• Task description
Transcribe all the records with complete accuracy.

[Data listing Boundary: Start]

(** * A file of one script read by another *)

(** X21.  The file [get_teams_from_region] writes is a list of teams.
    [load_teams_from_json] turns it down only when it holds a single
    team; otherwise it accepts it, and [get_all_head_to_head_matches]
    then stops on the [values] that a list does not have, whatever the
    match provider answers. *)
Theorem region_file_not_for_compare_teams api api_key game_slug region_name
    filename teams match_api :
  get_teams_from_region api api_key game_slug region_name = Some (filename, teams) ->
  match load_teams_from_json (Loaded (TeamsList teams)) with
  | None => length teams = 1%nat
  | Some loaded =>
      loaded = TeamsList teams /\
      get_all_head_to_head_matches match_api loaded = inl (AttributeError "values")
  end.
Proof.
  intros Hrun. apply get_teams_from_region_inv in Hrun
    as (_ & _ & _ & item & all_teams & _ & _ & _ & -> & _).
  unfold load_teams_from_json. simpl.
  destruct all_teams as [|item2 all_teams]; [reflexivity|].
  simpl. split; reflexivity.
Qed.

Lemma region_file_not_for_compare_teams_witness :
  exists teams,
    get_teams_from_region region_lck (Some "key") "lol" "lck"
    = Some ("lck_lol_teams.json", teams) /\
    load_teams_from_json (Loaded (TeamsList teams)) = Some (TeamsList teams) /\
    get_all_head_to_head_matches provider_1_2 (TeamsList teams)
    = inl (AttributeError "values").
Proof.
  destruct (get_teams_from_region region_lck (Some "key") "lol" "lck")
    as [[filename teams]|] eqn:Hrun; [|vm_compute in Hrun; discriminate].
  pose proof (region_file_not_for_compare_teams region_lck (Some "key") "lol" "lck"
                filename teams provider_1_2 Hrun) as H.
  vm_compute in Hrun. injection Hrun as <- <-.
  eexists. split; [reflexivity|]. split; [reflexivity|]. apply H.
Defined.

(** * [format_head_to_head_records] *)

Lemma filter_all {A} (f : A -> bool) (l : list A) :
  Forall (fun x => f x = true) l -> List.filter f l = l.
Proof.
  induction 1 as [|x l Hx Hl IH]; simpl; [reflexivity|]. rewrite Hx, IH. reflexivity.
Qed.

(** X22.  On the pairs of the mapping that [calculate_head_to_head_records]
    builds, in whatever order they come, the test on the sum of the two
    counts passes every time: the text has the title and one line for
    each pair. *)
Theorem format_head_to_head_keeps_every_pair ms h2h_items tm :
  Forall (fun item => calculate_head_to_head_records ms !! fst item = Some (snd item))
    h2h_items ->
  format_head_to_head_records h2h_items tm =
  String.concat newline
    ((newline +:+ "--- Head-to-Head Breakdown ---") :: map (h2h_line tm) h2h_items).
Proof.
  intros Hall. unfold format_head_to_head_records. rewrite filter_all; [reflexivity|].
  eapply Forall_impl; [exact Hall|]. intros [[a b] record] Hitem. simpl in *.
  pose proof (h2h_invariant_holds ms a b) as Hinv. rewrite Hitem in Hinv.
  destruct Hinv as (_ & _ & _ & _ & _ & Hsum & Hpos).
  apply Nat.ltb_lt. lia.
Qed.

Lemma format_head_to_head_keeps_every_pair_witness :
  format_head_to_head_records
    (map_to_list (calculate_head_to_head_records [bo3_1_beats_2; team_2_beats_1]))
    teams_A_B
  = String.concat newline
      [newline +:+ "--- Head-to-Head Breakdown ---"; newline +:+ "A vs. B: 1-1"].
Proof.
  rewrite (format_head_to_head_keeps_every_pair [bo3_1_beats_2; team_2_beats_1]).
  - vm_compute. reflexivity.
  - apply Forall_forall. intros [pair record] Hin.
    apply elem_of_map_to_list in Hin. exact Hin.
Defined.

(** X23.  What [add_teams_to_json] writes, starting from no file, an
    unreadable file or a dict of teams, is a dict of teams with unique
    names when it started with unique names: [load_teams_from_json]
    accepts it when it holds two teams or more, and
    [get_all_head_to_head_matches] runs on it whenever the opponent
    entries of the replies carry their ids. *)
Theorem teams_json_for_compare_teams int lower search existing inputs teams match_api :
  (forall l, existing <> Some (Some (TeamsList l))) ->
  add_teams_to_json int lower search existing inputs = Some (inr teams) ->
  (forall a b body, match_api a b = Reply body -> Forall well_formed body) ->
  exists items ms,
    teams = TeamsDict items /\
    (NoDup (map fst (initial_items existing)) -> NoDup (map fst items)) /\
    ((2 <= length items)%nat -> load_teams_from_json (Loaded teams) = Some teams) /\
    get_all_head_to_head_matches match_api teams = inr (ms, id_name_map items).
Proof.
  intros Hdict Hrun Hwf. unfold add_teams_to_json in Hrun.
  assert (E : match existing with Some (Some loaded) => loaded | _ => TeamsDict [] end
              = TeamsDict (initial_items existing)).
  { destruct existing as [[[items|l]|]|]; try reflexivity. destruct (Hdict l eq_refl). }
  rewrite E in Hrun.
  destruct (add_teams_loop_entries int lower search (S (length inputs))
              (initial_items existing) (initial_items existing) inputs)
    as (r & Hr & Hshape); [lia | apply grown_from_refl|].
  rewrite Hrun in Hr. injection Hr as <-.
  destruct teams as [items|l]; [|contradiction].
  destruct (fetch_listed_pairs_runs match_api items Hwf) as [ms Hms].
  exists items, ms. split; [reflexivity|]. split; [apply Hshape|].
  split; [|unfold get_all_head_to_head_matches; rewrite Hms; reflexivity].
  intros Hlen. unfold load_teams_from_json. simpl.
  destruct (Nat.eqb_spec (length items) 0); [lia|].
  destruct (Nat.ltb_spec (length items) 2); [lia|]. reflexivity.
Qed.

[Data listing Boundary: End]

• Output
(** * A file of one script read by another *)

(** X21.  The file [get_teams_from_region] writes is a list of teams.
    [load_teams_from_json] turns it down only when it holds a single
    team; otherwise it accepts it, and [get_all_head_to_head_matches]
    then stops on the [values] that a list does not have, whatever the
    match provider answers. *)
Theorem region_file_not_for_compare_teams api api_key game_slug region_name
    filename teams match_api :
  get_teams_from_region api api_key game_slug region_name = Some (filename, teams) ->
  match load_teams_from_json (Loaded (TeamsList teams)) with
  | None => length teams = 1%nat
  | Some loaded =>
      loaded = TeamsList teams /\
      get_all_head_to_head_matches match_api loaded = inl (AttributeError "values")
  end.
Proof.
  intros Hrun. apply get_teams_from_region_inv in Hrun
    as (_ & _ & _ & item & all_teams & _ & _ & _ & -> & _).
  unfold load_teams_from_json. simpl.
  destruct all_teams as [|item2 all_teams]; [reflexivity|].
  simpl. split; reflexivity.
Qed.

Lemma region_file_not_for_compare_teams_witness :
  exists teams,
    get_teams_from_region region_lck (Some "key") "lol" "lck"
    = Some ("lck_lol_teams.json", teams) /\
    load_teams_from_json (Loaded (TeamsList teams)) = Some (TeamsList teams) /\
    get_all_head_to_head_matches provider_1_2 (TeamsList teams)
    = inl (AttributeError "values").
Proof.
  destruct (get_teams_from_region region_lck (Some "key") "lol" "lck")
    as [[filename teams]|] eqn:Hrun; [|vm_compute in Hrun; discriminate].
  pose proof (region_file_not_for_compare_teams region_lck (Some "key") "lol" "lck"
                filename teams provider_1_2 Hrun) as H.
  vm_compute in Hrun. injection Hrun as <- <-.
  eexists. split; [reflexivity|]. split; [reflexivity|]. apply H.
Defined.

(** * [format_head_to_head_records] *)

Lemma filter_all {A} (f : A -> bool) (l : list A) :
  Forall (fun x => f x = true) l -> List.filter f l = l.
Proof.
  induction 1 as [|x l Hx Hl IH]; simpl; [reflexivity|]. rewrite Hx, IH. reflexivity.
Qed.

(** X22.  On the pairs of the mapping that [calculate_head_to_head_records]
    builds, in whatever order they come, the test on the sum of the two
    counts passes every time: the text has the title and one line for
    each pair. *)
Theorem format_head_to_head_keeps_every_pair ms h2h_items tm :
  Forall (fun item => calculate_head_to_head_records ms !! fst item = Some (snd item))
    h2h_items ->
  format_head_to_head_records h2h_items tm =
  String.concat newline
    ((newline +:+ "--- Head-to-Head Breakdown ---") :: map (h2h_line tm) h2h_items).
Proof.
  intros Hall. unfold format_head_to_head_records. rewrite filter_all; [reflexivity|].
  eapply Forall_impl; [exact Hall|]. intros [[a b] record] Hitem. simpl in *.
  pose proof (h2h_invariant_holds ms a b) as Hinv. rewrite Hitem in Hinv.
  destruct Hinv as (_ & _ & _ & _ & _ & Hsum & Hpos).
  apply Nat.ltb_lt. lia.
Qed.

Lemma format_head_to_head_keeps_every_pair_witness :
  format_head_to_head_records
    (map_to_list (calculate_head_to_head_records [bo3_1_beats_2; team_2_beats_1]))
    teams_A_B
  = String.concat newline
      [newline +:+ "--- Head-to-Head Breakdown ---"; newline +:+ "A vs. B: 1-1"].
Proof.
  rewrite (format_head_to_head_keeps_every_pair [bo3_1_beats_2; team_2_beats_1]).
  - vm_compute. reflexivity.
  - apply Forall_forall. intros [pair record] Hin.
    apply elem_of_map_to_list in Hin. exact Hin.
Defined.

(** X23.  What [add_teams_to_json] writes, starting from no file, an
    unreadable file or a dict of teams, is a dict of teams with unique
    names when it started with unique names: [load_teams_from_json]
    accepts it when it holds two teams or more, and
    [get_all_head_to_head_matches] runs on it whenever the opponent
    entries of the replies carry their ids. *)
Theorem teams_json_for_compare_teams int lower search existing inputs teams match_api :
  (forall l, existing <> Some (Some (TeamsList l))) ->
  add_teams_to_json int lower search existing inputs = Some (inr teams) ->
  (forall a b body, match_api a b = Reply body -> Forall well_formed body) ->
  exists items ms,
    teams = TeamsDict items /\
    (NoDup (map fst (initial_items existing)) -> NoDup (map fst items)) /\
    ((2 <= length items)%nat -> load_teams_from_json (Loaded teams) = Some teams) /\
    get_all_head_to_head_matches match_api teams = inr (ms, id_name_map items).
Proof.
  intros Hdict Hrun Hwf. unfold add_teams_to_json in Hrun.
  assert (E : match existing with Some (Some loaded) => loaded | _ => TeamsDict [] end
              = TeamsDict (initial_items existing)).
  { destruct existing as [[[items|l]|]|]; try reflexivity. destruct (Hdict l eq_refl). }
  rewrite E in Hrun.
  destruct (add_teams_loop_entries int lower search (S (length inputs))
              (initial_items existing) (initial_items existing) inputs)
    as (r & Hr & Hshape); [lia | apply grown_from_refl|].
  rewrite Hrun in Hr. injection Hr as <-.
  destruct teams as [items|l]; [|contradiction].
  destruct (fetch_listed_pairs_runs match_api items Hwf) as [ms Hms].
  exists items, ms. split; [reflexivity|]. split; [apply Hshape|].
  split; [|unfold get_all_head_to_head_matches; rewrite Hms; reflexivity].
  intros Hlen. unfold load_teams_from_json. simpl.
  destruct (Nat.eqb_spec (length items) 0); [lia|].
  destruct (Nat.ltb_spec (length items) 2); [lia|]. reflexivity.
Qed.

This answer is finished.